Collected data entries
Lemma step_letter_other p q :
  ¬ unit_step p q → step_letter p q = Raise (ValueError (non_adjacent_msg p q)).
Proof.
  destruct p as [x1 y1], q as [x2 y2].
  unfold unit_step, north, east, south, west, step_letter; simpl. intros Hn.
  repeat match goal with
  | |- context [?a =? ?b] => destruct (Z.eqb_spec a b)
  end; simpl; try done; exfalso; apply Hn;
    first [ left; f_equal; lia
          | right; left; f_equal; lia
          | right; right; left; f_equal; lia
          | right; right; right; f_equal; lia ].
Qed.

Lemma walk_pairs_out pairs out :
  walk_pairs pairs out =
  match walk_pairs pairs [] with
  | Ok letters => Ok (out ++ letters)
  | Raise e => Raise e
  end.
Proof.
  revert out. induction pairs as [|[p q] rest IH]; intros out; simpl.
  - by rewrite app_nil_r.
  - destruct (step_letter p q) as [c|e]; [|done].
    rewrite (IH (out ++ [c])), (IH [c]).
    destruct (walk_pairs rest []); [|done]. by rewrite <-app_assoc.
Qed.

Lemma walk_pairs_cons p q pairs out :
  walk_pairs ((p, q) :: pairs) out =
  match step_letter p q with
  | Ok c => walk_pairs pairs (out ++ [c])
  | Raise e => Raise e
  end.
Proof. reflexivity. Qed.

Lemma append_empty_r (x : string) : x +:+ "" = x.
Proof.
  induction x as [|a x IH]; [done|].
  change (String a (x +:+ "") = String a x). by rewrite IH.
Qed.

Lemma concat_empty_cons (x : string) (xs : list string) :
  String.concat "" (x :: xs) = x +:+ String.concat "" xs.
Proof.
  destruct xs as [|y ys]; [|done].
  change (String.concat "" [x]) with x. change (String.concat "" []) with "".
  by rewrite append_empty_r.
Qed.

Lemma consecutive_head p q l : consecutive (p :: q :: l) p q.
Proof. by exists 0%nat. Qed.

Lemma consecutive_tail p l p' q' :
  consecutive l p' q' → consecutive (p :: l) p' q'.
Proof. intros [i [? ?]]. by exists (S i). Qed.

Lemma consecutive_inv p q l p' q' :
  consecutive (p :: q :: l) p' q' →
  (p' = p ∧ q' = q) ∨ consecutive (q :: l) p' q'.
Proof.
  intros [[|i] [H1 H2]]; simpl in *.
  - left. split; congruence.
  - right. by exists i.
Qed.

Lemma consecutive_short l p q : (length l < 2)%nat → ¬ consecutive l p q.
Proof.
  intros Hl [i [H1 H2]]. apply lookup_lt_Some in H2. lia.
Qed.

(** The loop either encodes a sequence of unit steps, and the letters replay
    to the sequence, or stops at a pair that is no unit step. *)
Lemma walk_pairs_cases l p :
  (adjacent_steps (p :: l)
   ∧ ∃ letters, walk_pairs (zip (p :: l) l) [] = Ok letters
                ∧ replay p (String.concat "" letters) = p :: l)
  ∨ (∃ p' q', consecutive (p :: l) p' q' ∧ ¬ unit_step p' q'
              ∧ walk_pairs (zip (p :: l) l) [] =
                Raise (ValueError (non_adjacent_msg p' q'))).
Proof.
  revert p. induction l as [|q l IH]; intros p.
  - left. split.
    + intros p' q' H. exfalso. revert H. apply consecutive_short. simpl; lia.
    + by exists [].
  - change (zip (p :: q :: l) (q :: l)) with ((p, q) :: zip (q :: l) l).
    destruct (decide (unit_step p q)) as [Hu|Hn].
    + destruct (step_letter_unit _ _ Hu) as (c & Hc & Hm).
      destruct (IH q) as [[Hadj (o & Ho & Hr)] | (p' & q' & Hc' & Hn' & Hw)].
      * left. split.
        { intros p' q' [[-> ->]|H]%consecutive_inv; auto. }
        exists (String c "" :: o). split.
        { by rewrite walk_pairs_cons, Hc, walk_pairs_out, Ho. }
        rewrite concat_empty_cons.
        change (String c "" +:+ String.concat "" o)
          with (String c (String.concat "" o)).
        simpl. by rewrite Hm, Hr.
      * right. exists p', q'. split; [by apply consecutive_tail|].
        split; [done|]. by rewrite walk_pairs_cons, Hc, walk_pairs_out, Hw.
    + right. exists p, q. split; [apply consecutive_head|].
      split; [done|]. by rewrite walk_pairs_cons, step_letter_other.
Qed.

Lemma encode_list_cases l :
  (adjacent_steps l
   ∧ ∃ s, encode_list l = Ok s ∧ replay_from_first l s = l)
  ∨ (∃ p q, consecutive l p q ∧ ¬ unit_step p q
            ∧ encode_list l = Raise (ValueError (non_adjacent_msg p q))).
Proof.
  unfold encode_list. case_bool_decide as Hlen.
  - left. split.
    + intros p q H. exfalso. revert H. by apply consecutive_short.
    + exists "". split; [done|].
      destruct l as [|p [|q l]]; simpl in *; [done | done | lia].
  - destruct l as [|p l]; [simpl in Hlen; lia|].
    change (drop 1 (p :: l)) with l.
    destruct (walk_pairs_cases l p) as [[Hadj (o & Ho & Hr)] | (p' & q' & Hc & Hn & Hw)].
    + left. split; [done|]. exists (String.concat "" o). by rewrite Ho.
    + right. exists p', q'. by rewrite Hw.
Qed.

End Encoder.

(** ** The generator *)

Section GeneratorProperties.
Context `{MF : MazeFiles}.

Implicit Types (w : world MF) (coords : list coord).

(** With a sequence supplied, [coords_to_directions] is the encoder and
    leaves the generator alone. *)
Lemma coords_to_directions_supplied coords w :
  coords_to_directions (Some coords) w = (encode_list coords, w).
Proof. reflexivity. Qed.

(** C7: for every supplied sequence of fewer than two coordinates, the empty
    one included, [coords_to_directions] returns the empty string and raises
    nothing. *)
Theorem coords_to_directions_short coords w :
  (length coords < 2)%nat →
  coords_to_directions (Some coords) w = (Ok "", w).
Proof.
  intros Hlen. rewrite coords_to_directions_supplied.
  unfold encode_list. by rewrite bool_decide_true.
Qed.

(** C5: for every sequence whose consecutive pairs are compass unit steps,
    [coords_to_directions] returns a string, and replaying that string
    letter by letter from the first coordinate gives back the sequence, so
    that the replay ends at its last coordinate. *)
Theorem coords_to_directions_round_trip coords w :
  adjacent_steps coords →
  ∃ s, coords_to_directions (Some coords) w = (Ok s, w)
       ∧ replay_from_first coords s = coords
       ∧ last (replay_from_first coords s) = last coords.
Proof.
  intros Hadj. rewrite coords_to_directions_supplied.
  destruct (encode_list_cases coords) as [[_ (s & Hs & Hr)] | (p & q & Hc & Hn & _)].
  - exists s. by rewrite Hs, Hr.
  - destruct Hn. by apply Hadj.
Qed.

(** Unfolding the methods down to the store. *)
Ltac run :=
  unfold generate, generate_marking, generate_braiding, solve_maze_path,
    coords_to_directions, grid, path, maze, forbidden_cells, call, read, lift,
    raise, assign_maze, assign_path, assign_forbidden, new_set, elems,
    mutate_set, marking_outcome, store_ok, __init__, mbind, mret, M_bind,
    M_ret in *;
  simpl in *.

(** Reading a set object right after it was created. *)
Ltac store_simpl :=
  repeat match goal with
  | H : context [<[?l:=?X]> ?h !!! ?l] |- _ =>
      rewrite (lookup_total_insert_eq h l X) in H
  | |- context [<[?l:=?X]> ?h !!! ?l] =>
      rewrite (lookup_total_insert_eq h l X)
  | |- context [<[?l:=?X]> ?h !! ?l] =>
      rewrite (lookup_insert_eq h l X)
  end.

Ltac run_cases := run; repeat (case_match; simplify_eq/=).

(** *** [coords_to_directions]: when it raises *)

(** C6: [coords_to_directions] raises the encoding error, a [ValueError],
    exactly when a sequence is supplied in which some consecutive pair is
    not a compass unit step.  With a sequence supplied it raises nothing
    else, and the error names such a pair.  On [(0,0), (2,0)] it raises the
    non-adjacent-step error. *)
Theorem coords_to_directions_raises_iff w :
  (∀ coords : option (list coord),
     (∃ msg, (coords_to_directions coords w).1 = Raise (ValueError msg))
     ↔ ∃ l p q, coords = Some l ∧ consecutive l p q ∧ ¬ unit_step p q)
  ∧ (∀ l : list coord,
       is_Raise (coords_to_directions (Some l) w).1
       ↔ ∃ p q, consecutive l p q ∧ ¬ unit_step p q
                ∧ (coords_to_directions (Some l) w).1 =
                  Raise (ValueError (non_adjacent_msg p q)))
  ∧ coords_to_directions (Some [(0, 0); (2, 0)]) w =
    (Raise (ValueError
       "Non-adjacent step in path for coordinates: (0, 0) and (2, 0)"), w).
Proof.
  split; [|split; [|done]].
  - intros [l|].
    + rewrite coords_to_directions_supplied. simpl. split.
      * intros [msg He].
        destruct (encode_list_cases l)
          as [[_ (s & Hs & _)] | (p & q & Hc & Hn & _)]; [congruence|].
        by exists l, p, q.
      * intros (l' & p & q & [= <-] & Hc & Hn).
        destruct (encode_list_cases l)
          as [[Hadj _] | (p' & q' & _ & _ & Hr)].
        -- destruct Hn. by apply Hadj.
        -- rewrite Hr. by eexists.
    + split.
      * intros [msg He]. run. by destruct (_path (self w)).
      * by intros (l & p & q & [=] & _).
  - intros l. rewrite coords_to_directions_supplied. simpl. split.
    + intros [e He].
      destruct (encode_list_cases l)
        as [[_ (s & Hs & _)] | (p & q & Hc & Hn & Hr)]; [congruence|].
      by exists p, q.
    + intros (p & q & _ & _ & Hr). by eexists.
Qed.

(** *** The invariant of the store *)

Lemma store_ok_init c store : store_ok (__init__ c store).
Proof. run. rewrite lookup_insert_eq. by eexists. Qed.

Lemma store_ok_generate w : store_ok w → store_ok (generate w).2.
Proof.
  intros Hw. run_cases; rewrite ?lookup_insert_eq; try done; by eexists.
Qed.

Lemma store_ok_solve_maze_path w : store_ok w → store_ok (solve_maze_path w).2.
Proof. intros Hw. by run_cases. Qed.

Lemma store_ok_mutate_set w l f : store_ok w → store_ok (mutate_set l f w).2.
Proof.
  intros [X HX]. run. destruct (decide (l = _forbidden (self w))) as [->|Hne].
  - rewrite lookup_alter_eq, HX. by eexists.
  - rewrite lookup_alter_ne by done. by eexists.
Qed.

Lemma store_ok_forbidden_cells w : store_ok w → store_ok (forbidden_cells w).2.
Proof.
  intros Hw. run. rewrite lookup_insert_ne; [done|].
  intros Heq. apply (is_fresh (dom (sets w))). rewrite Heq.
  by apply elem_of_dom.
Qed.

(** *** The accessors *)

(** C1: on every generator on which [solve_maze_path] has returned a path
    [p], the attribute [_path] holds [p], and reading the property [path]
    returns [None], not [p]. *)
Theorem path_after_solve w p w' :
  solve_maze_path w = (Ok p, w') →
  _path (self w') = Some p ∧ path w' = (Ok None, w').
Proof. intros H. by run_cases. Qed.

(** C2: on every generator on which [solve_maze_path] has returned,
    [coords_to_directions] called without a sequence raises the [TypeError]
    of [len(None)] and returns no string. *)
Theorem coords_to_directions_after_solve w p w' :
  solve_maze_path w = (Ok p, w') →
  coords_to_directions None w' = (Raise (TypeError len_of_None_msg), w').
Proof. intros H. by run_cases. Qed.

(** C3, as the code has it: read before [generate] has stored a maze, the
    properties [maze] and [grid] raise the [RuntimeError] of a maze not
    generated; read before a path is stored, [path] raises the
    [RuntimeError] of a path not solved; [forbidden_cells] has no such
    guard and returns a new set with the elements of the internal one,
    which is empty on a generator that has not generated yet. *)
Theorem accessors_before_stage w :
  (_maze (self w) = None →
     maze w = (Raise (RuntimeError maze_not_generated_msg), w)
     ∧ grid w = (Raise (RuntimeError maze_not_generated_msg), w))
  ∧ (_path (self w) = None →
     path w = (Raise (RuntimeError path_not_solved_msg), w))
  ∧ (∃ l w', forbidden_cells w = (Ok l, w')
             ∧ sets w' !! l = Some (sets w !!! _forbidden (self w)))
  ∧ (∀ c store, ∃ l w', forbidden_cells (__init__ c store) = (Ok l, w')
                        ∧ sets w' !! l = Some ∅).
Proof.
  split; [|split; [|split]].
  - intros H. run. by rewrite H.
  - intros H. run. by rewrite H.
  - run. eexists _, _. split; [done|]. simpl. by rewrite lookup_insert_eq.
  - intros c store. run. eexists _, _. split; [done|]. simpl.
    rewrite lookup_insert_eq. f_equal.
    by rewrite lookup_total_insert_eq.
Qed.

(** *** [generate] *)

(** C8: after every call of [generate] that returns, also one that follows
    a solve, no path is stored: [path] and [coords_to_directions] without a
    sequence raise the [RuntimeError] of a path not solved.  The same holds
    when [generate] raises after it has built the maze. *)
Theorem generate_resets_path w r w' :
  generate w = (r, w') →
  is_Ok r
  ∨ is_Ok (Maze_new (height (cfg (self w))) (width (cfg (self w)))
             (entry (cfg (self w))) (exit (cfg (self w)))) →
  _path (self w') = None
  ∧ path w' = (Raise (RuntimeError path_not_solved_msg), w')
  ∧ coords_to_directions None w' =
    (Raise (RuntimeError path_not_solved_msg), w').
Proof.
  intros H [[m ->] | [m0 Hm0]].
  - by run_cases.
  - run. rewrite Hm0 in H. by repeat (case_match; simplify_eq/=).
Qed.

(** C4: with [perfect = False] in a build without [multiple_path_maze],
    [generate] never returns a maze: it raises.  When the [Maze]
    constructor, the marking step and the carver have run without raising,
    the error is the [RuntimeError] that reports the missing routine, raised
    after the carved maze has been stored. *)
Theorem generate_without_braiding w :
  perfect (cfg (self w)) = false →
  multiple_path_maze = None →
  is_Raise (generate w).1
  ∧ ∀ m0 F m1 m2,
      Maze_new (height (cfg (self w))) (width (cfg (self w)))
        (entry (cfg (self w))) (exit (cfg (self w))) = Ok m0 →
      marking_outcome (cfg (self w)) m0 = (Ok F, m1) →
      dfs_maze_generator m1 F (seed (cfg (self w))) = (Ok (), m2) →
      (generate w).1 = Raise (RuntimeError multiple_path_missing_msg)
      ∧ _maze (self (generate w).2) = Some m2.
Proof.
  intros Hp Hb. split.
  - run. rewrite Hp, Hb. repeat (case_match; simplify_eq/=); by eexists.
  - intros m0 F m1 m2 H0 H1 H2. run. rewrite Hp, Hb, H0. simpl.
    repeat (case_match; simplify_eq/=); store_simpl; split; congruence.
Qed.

**Task**
Retype the records above, but only those lines that fall between the line containing "destruct xs as [|y ys]; [|done]." and the line containing "[by apply consecutive_tail|].", with both of those lines included, exactly as written.

**Exercise response**
  destruct xs as [|y ys]; [|done].
  change (String.concat "" [x]) with x. change (String.concat "" []) with "".
  by rewrite append_empty_r.
Qed.

Lemma consecutive_head p q l : consecutive (p :: q :: l) p q.
Proof. by exists 0%nat. Qed.

Lemma consecutive_tail p l p' q' :
  consecutive l p' q' → consecutive (p :: l) p' q'.
Proof. intros [i [? ?]]. by exists (S i). Qed.

Lemma consecutive_inv p q l p' q' :
  consecutive (p :: q :: l) p' q' →
  (p' = p ∧ q' = q) ∨ consecutive (q :: l) p' q'.
Proof.
  intros [[|i] [H1 H2]]; simpl in *.
  - left. split; congruence.
  - right. by exists i.
Qed.

Lemma consecutive_short l p q : (length l < 2)%nat → ¬ consecutive l p q.
Proof.
  intros Hl [i [H1 H2]]. apply lookup_lt_Some in H2. lia.
Qed.

(** The loop either encodes a sequence of unit steps, and the letters replay
    to the sequence, or stops at a pair that is no unit step. *)
Lemma walk_pairs_cases l p :
  (adjacent_steps (p :: l)
   ∧ ∃ letters, walk_pairs (zip (p :: l) l) [] = Ok letters
                ∧ replay p (String.concat "" letters) = p :: l)
  ∨ (∃ p' q', consecutive (p :: l) p' q' ∧ ¬ unit_step p' q'
              ∧ walk_pairs (zip (p :: l) l) [] =
                Raise (ValueError (non_adjacent_msg p' q'))).
Proof.
  revert p. induction l as [|q l IH]; intros p.
  - left. split.
    + intros p' q' H. exfalso. revert H. apply consecutive_short. simpl; lia.
    + by exists [].
  - change (zip (p :: q :: l) (q :: l)) with ((p, q) :: zip (q :: l) l).
    destruct (decide (unit_step p q)) as [Hu|Hn].
    + destruct (step_letter_unit _ _ Hu) as (c & Hc & Hm).
      destruct (IH q) as [[Hadj (o & Ho & Hr)] | (p' & q' & Hc' & Hn' & Hw)].
      * left. split.
        { intros p' q' [[-> ->]|H]%consecutive_inv; auto. }
        exists (String c "" :: o). split.
        { by rewrite walk_pairs_cons, Hc, walk_pairs_out, Ho. }
        rewrite concat_empty_cons.
        change (String c "" +:+ String.concat "" o)
          with (String c (String.concat "" o)).
        simpl. by rewrite Hm, Hr.
      * right. exists p', q'. split; [by apply consecutive_tail|].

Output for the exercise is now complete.